El barquero enseñó los dientes cariados en una sonrisa y tendió la mano a Grace, la ayudó en la barca bamboleante y señaló un lugar sobre las tablas donde ella se sentó dócilmente. Un segundo hombre llegó corriendo, saltó sobre la borda y aterrizó con un chasquido de sus pies desnudos. Acto seguido, ambos soltaron las velas, separaron la barca de la orilla y volvieron las perchas contra el viento.
La silueta de El Cairo se recortaba progresivamente en la penumbra mientras clareaba con rapidez: los contornos cúbicos, las cúpulas, las torres y las agujas.

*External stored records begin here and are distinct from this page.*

(** * PVC Shrink Ray: the admission webhook of [main.go]

    A shallow embedding of [reviewPVC], [handleMutate] and
    [writeAdmissionReviewResponse], and the properties of the decision
    engine and of the request handler proved about them.

    The program talks to four collaborators: klog, the snapshot client,
    the [http.ResponseWriter] and the request body.  Every call to one of
    them is recorded as an event, in program order; a run of a function is
    its return value together with the events it emitted. *)

From Stdlib Require Import ZArith QArith Lia Strings.Byte.
From stdpp Require Import base strings gmap list pretty.

Local Open Scope Z_scope.
Local Open Scope string_scope.
Local Open Scope list_scope.

(** ** Go values *)

(** A Go [error], identified with the text [err.Error()] returns. *)
Definition error : Type := string.

(** The [(value, err)] pair a fallible Go call returns. *)
Inductive result (A : Type) : Type :=
| Ok (a : A)
| Err (err : error).
Arguments Ok {A} a.
Arguments Err {A} err.

Definition bytes : Type := list byte.

Definition newline : string := String (Ascii.ascii_of_nat 10) EmptyString.
Definition dquote : string := String (Ascii.ascii_of_nat 34) EmptyString.

(** ** The Kubernetes object model, as far as the program reads it *)

Module metav1.

Module GroupVersionKind.
Record t : Type := mk { Group : string; Version : string; Kind : string }.
(** [func (gvk GroupVersionKind) String() string] *)
Definition String (gvk : t) : string :=
  Group gvk +:+ "/" +:+ Version gvk +:+ ", Kind=" +:+ Kind gvk.
End GroupVersionKind.

Module TypeMeta.
Record t : Type := mk { Kind : string; APIVersion : string }.
End TypeMeta.

Module Status.
Record t : Type := mk { Message : string }.
End Status.

Module ObjectMeta.
(** [Labels] is a Go map, [nil] when the object carries none. *)
Record t : Type :=
  mk { Name : string; Namespace : string; Labels : option (gmap string string) }.
End ObjectMeta.

End metav1.

Module corev1.

Module TypedLocalObjectReference.
Record t : Type := mk { APIGroup : option string; Kind : string; Name : string }.
End TypedLocalObjectReference.

Module TypedObjectReference.
Record t : Type :=
  mk { APIGroup : option string; Kind : string; Name : string;
       Namespace : option string }.
End TypedObjectReference.

Module VolumeResourceRequirements.
(** [Requests] is a [ResourceList], a map from resource names to
    quantities; a [nil] map and an empty one answer every lookup alike. *)
Record t (Quantity : Type) : Type := mk { Requests : gmap string Quantity }.
Arguments mk {Quantity} _.
Arguments Requests {Quantity} _.
End VolumeResourceRequirements.

Module PersistentVolumeClaimSpec.
Record t (Quantity : Type) : Type :=
  mk { DataSource : option TypedLocalObjectReference.t;
       DataSourceRef : option TypedObjectReference.t;
       Resources : VolumeResourceRequirements.t Quantity }.
Arguments mk {Quantity} _ _ _.
Arguments DataSource {Quantity} _.
Arguments DataSourceRef {Quantity} _.
Arguments Resources {Quantity} _.
End PersistentVolumeClaimSpec.

Module PersistentVolumeClaim.
Record t (Quantity : Type) : Type :=
  mk { ObjectMeta : metav1.ObjectMeta.t;
       Spec : PersistentVolumeClaimSpec.t Quantity }.
Arguments mk {Quantity} _ _.
Arguments ObjectMeta {Quantity} _.
Arguments Spec {Quantity} _.
(** The fields Go promotes from the embedded [ObjectMeta]. *)
Definition Name {Quantity} (pvc : t Quantity) : string :=
  metav1.ObjectMeta.Name (ObjectMeta pvc).
Definition Namespace {Quantity} (pvc : t Quantity) : string :=
  metav1.ObjectMeta.Namespace (ObjectMeta pvc).
Definition Labels {Quantity} (pvc : t Quantity) : option (gmap string string) :=
  metav1.ObjectMeta.Labels (ObjectMeta pvc).
End PersistentVolumeClaim.

End corev1.

Module snapshotv1.

(** [snapshotv1.GroupName]; main_test.go builds its claims with this
    literal and expects them to resolve. *)
Definition GroupName : string := "snapshot.storage.k8s.io".

Module VolumeSnapshotStatus.
Record t (Quantity : Type) : Type := mk { RestoreSize : option Quantity }.
Arguments mk {Quantity} _.
Arguments RestoreSize {Quantity} _.
End VolumeSnapshotStatus.

Module VolumeSnapshot.
Record t (Quantity : Type) : Type :=
  mk { ObjectMeta : metav1.ObjectMeta.t;
       Status : option (VolumeSnapshotStatus.t Quantity) }.
Arguments mk {Quantity} _ _.
Arguments ObjectMeta {Quantity} _.
Arguments Status {Quantity} _.
End VolumeSnapshot.

End snapshotv1.

Module runtime.
Module RawExtension.
Record t : Type := mk { Raw : bytes }.
End RawExtension.
End runtime.

Module admissionv1.

Inductive PatchType : Type := PatchTypeJSONPatch.

Module AdmissionRequest.
Record t : Type :=
  mk { UID : string;
       Kind : metav1.GroupVersionKind.t;
       Name : string;
       Namespace : string;
       Object : runtime.RawExtension.t }.
End AdmissionRequest.

Module AdmissionResponse.
(** [Patch] is a byte slice, [nil] when no patch is attached. *)
Record t : Type :=
  mk { UID : string;
       Allowed : bool;
       Result : option metav1.Status.t;
       Patch : option bytes;
       PatchType : option PatchType }.
Definition set_UID (uid : string) (r : t) : t :=
  mk uid (Allowed r) (Result r) (Patch r) (PatchType r).
End AdmissionResponse.

Module AdmissionReview.
Record t : Type :=
  mk { TypeMeta : metav1.TypeMeta.t;
       Request : option AdmissionRequest.t;
       Response : option AdmissionResponse.t }.
(** [ar.Response = resp] *)
Definition set_Response (resp : AdmissionResponse.t) (ar : t) : t :=
  mk (TypeMeta ar) (Request ar) (Some resp).
(** [ar.Response.UID = uid], on a review that has a response. *)
Definition set_Response_UID (uid : string) (ar : t) : t :=
  mk (TypeMeta ar) (Request ar) (option_map (AdmissionResponse.set_UID uid) (Response ar)).
End AdmissionReview.

End admissionv1.

Module PVC := corev1.PersistentVolumeClaim.
Module Req := admissionv1.AdmissionRequest.
Module Resp := admissionv1.AdmissionResponse.
Module Review := admissionv1.AdmissionReview.

(** [type patch struct] of main.go; [Value] only ever holds a string. *)
Record patch : Type := mkPatch { Op : string; Path : string; Value : string }.

(** ** Effects *)

Inductive Severity : Type := INFO | WARNING | ERROR.

(** One call to a collaborator.  A klog line carries the line of main.go
    it is emitted from, as klog prints it in the header of the line. *)
Inductive Event : Type :=
| Klog (sev : Severity) (line : nat) (format : string) (args : list string)
| SnapshotGet (namespace name : string)
| HttpError (msg : string) (code : Z)
| HeaderSet (key value : string)
| Write (p : bytes) (err : option error)
| BodyClose.

(** A computation that returns an [A] and emits events. *)
Definition Eff (A : Type) : Type := A * list Event.

Definition ret {A : Type} (a : A) : Eff A := (a, []).

Definition bind {A B : Type} (m : Eff A) (k : A -> Eff B) : Eff B :=
  let (a, t) := m in let (b, t') := k a in (b, t ++ t').

Definition emit (e : Event) : Eff unit := (tt, [e]).

Declare Scope eff_scope.
Delimit Scope eff_scope with eff.
Notation "'let*' x ':=' m 'in' k" := (bind m (fun x => k))
  (at level 10, x name, m at level 100, k at level 200) : eff_scope.
Notation "m '>>' k" := (bind m (fun _ => k))
  (at level 100, k at level 200, right associativity) : eff_scope.
Local Open Scope eff_scope.

Definition value {A : Type} (m : Eff A) : A := fst m.
Definition events {A : Type} (m : Eff A) : list Event := snd m.

Definition klog_Infof (line : nat) (format : string) (args : list string) : Eff unit :=
  emit (Klog INFO line format args).
Definition klog_Warningf (line : nat) (format : string) (args : list string) : Eff unit :=
  emit (Klog WARNING line format args).
Definition klog_Errorf (line : nat) (format : string) (args : list string) : Eff unit :=
  emit (Klog ERROR line format args).

(** ** What the imported packages provide

    [resource.Quantity] with its [Cmp] and [String] methods, the resource
    name [corev1.ResourceStorage], and [encoding/json] at the four types
    the program decodes or encodes.  None of them is code of this
    repository, so the program is embedded over any implementation. *)
Class Imports (Quantity : Type) : Type := {
  (* q.Cmp(y): 0 if equal, -1 if q is less than y, 1 if greater *)
  Quantity_Cmp : Quantity -> Quantity -> Z;
  (* q.String(), the canonical form *)
  Quantity_String : Quantity -> string;
  (* corev1.ResourceStorage *)
  ResourceStorage : string;
  (* json.Unmarshal(raw, &pvc) *)
  json_Unmarshal_PersistentVolumeClaim : bytes -> result (PVC.t Quantity);
  (* json.Unmarshal(body, &admissionReview) *)
  json_Unmarshal_AdmissionReview : bytes -> result Review.t;
  (* json.Marshal(p), p a slice of patches *)
  json_Marshal_patch : list patch -> result bytes;
  (* json.Marshal(review) *)
  json_Marshal_AdmissionReview : Review.t -> result bytes
}.

(** [snapshotclient.Interface], reduced to the one call made on it:
    [client.SnapshotV1().VolumeSnapshots(namespace).Get(ctx, name, opts)]. *)
Definition SnapshotClient (Quantity : Type) : Type :=
  string -> string -> result (snapshotv1.VolumeSnapshot.t Quantity).

Definition Get {Quantity : Type} (client : SnapshotClient Quantity)
    (namespace name : string) : Eff (result (snapshotv1.VolumeSnapshot.t Quantity)) :=
  (client namespace name, [SnapshotGet namespace name]).

(** ** The decision engine *)

(** [&admissionv1.AdmissionResponse{Allowed: true}] *)
Definition allowed : Resp.t := Resp.mk "" true None None None.

(** [&admissionv1.AdmissionResponse{Allowed: true,
      Result: &metav1.Status{Message: err.Error()}}] *)
Definition allowedWithMessage (err : error) : Resp.t :=
  Resp.mk "" true (Some (metav1.Status.mk err)) None None.

Section DecisionEngine.
Context {Quantity : Type} `{!Imports Quantity}.

(** The test of lines 54-55 and 61-62:
    [Kind == "VolumeSnapshot" && APIGroup != nil && *APIGroup == snapshotv1.GroupName]. *)
Definition matchesSnapshot (kind : string) (apiGroup : option string) : bool :=
  bool_decide (kind = "VolumeSnapshot") &&
  match apiGroup with
  | Some g => bool_decide (g = snapshotv1.GroupName)
  | None => false
  end.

Grace iba sentada con las rodillas encogidas y miraba al frente, donde las edificaciones de la ciudad se desvanecían de forma paulatina y los palmerales se espesaban, y donde una ancha franja de terciopelo verde, denso y brillante cercaba el Nilo por ambas riberas. Por oriente, el sol salía como una densa gota de sangre roja en un cielo que se teñía de un amarillo intenso. La barca se balanceaba ligeramente sobre la corriente azul mate y verde jade, llevando a Grace hacia el sur, hacia un país más allá del tiempo. Y el chapoteo y el susurro del Nilo en el casco se le antojaba el sonido de los puentes que sentía desmoronarse y derrumbarse a sus espaldas. Los puentes que la unían a su antigua vida.
No se percató de que sus ojos se cerraban y su mandíbula se relajaba. Se sobresaltó cuando una mano la agarró por el hombro, y manoteó en el aire en un gesto de rechazo, pero enseguida se sumergió en un sueño profundo y pesado. Abbas acercó su bolsa y apoyó encima la cabeza de Grace, y luego se sacó la chaqueta y la extendió sobre su cuerpo ovillado.
—¿Grace? —Leonard entró con expresión inquieta en la habitación tras haber llamado varias veces a la puerta sin recibir respuesta. Bastó un vistazo para darse cuenta de que se había marchado. Se acercó a la mesa y cogió el anillo y la nota.
Sus ojos azules se oscurecieron mientras leía las breves líneas, y de pronto le afloraron las lágrimas. Estrujó el papel en el puño y se dio media vuelta para recoger sus cosas.